▸ What you have to do
Write out, word for word, every line from the one containing "intros Hg Hu" through the last line of the records below, both ends included.

▸ Provided records
-=-=-=-=-

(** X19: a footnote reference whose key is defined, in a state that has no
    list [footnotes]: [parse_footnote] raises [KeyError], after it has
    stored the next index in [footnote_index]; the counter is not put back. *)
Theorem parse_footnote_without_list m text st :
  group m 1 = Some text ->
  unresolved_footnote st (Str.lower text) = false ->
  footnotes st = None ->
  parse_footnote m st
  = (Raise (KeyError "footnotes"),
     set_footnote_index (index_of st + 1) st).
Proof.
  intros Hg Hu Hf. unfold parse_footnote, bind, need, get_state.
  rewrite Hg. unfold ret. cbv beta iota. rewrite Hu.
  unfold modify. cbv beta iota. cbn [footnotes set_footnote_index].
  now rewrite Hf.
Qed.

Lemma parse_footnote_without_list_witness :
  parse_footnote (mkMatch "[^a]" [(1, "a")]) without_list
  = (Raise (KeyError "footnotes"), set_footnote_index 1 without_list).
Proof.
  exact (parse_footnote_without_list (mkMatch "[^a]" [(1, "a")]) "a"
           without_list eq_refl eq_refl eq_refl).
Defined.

-=-=-=-=-

▸ Written answer
  intros Hg Hu Hf. unfold parse_footnote, bind, need, get_state.
  rewrite Hg. unfold ret. cbv beta iota. rewrite Hu.
  unfold modify. cbv beta iota. cbn [footnotes set_footnote_index].
  now rewrite Hf.
Qed.

Lemma parse_footnote_without_list_witness :
  parse_footnote (mkMatch "[^a]" [(1, "a")]) without_list
  = (Raise (KeyError "footnotes"), set_footnote_index 1 without_list).
Proof.
  exact (parse_footnote_without_list (mkMatch "[^a]" [(1, "a")]) "a"
           without_list eq_refl eq_refl eq_refl).
Defined.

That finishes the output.